* Your goal *
Could you return every line of the records below that contains the word "databases"?

* Working data *
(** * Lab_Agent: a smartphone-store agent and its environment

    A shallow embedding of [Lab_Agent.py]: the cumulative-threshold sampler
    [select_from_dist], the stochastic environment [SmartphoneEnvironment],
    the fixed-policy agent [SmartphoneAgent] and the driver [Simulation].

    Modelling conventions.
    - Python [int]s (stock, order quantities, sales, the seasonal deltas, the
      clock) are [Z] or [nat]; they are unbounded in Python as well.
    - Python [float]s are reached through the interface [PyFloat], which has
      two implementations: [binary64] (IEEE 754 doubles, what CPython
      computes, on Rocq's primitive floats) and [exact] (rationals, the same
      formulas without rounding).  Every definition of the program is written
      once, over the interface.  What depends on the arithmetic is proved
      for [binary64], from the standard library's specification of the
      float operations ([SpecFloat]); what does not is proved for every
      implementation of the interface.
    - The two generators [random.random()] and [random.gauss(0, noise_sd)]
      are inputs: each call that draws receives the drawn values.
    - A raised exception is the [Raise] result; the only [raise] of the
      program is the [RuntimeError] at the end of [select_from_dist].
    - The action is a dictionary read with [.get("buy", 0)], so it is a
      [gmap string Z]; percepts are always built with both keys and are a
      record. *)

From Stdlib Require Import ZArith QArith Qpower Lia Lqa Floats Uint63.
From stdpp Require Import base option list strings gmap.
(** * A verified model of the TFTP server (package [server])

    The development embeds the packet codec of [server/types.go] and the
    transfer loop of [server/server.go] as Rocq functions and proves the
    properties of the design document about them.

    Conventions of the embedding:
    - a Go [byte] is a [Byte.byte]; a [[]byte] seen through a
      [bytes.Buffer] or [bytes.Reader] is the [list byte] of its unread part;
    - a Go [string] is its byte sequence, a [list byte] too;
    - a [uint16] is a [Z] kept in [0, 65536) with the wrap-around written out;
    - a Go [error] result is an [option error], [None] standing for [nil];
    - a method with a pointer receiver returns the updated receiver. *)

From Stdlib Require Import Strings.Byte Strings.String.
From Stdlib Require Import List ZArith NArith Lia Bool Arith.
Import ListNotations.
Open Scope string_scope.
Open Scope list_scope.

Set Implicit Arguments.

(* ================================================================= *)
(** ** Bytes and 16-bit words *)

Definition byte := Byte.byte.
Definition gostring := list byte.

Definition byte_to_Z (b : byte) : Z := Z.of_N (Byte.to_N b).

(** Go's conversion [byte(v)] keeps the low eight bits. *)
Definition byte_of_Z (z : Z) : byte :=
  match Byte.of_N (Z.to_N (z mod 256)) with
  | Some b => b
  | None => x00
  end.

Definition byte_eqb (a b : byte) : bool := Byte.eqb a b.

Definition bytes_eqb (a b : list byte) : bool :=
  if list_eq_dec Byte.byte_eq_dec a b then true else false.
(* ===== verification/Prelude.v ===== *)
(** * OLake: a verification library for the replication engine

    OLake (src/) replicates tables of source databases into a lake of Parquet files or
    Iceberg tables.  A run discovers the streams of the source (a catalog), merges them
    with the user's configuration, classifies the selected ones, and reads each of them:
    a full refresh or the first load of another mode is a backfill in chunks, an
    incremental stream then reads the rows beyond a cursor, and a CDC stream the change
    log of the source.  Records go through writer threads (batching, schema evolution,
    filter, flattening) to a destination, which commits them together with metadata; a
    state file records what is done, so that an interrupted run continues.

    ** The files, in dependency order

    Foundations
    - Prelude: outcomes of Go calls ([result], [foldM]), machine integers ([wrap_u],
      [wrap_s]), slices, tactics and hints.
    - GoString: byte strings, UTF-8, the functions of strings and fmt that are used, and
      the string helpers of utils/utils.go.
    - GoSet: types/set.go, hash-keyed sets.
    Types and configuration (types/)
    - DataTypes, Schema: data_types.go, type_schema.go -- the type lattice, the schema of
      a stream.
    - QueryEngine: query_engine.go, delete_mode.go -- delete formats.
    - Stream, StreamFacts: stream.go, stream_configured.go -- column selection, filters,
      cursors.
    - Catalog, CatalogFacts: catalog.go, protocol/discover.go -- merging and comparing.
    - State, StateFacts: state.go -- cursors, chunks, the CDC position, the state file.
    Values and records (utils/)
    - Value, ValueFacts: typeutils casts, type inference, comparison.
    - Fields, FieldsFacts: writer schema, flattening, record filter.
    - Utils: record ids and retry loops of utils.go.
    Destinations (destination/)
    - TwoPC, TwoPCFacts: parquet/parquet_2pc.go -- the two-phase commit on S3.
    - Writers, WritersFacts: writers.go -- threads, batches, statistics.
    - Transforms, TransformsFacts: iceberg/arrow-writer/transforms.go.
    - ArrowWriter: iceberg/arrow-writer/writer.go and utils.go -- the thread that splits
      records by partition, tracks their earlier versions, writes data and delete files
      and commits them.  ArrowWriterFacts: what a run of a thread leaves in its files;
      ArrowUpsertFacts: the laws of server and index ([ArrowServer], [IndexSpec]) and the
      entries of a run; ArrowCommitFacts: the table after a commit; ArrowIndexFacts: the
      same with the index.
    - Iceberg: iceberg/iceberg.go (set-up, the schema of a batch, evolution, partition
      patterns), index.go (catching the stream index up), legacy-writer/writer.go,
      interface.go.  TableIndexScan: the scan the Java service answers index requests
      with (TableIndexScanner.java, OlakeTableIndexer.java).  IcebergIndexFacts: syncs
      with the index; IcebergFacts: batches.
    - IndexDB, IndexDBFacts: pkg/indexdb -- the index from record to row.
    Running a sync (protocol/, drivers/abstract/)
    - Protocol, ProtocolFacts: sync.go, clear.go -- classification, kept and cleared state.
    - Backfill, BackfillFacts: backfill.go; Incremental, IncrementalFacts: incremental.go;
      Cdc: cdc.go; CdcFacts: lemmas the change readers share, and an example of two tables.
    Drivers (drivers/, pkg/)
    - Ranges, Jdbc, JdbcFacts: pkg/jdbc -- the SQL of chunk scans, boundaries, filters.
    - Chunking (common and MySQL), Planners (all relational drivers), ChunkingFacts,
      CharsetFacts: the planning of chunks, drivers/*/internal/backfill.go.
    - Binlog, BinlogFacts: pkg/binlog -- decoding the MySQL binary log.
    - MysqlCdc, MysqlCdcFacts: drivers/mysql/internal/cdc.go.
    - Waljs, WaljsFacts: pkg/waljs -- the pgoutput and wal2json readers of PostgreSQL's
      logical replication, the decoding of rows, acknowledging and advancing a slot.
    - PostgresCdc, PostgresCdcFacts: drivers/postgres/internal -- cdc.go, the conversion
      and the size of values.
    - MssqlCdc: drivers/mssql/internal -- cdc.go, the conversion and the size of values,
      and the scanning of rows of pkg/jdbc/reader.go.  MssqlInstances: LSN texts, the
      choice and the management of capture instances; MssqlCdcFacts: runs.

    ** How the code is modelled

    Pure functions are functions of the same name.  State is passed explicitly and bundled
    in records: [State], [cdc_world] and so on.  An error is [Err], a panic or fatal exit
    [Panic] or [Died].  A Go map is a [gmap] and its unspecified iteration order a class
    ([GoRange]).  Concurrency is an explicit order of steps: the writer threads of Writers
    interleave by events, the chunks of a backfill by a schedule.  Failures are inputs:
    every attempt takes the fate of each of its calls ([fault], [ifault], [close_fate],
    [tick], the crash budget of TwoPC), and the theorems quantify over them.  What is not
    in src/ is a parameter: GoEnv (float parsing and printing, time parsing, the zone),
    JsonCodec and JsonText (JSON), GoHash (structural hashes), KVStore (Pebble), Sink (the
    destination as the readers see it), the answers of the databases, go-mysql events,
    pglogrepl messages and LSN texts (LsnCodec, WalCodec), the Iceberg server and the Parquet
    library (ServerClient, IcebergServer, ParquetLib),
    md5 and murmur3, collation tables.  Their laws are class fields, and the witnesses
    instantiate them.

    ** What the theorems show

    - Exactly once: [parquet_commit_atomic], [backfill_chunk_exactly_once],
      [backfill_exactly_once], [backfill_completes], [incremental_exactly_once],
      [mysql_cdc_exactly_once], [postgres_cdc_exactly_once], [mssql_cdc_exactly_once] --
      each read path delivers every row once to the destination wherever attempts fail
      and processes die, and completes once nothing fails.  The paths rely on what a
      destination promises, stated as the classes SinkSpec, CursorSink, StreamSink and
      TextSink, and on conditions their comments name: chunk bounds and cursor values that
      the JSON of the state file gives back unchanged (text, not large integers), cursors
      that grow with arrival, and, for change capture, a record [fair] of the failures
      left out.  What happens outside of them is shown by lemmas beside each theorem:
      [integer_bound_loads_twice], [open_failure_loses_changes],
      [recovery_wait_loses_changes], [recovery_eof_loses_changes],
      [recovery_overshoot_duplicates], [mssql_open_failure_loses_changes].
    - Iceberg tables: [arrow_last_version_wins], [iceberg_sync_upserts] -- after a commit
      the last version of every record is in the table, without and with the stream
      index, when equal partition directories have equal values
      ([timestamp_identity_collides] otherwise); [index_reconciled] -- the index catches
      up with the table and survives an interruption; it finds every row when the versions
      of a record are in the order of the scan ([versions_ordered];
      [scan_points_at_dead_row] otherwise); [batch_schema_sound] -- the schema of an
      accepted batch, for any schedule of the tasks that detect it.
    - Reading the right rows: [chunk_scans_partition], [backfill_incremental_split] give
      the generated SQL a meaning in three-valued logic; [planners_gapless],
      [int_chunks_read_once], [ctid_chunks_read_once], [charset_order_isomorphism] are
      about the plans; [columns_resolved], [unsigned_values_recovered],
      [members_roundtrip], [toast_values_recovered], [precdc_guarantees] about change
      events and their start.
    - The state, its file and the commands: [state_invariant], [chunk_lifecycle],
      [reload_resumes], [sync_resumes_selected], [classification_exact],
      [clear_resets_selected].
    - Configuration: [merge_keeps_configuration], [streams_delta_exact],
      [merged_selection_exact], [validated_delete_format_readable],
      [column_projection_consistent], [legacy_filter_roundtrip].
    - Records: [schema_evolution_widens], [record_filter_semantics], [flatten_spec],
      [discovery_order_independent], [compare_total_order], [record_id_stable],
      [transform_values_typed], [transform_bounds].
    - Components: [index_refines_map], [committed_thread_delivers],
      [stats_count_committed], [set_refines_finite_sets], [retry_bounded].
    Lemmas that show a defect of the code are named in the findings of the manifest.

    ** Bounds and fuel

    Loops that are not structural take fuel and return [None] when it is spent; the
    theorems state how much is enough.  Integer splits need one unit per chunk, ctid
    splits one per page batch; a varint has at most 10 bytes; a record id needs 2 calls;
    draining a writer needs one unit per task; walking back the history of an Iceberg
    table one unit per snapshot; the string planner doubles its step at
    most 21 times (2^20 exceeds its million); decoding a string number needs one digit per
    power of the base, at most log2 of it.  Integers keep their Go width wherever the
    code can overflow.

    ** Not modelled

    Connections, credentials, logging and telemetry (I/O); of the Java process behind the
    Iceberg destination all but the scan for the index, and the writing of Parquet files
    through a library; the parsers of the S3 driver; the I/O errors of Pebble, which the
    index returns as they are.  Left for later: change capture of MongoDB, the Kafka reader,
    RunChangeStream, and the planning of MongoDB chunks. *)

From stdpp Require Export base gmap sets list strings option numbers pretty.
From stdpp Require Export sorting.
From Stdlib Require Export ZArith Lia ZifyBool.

* Answer section *
    OLake (src/) replicates tables of source databases into a lake of Parquet files or
    destination as the readers see it), the answers of the databases, go-mysql events,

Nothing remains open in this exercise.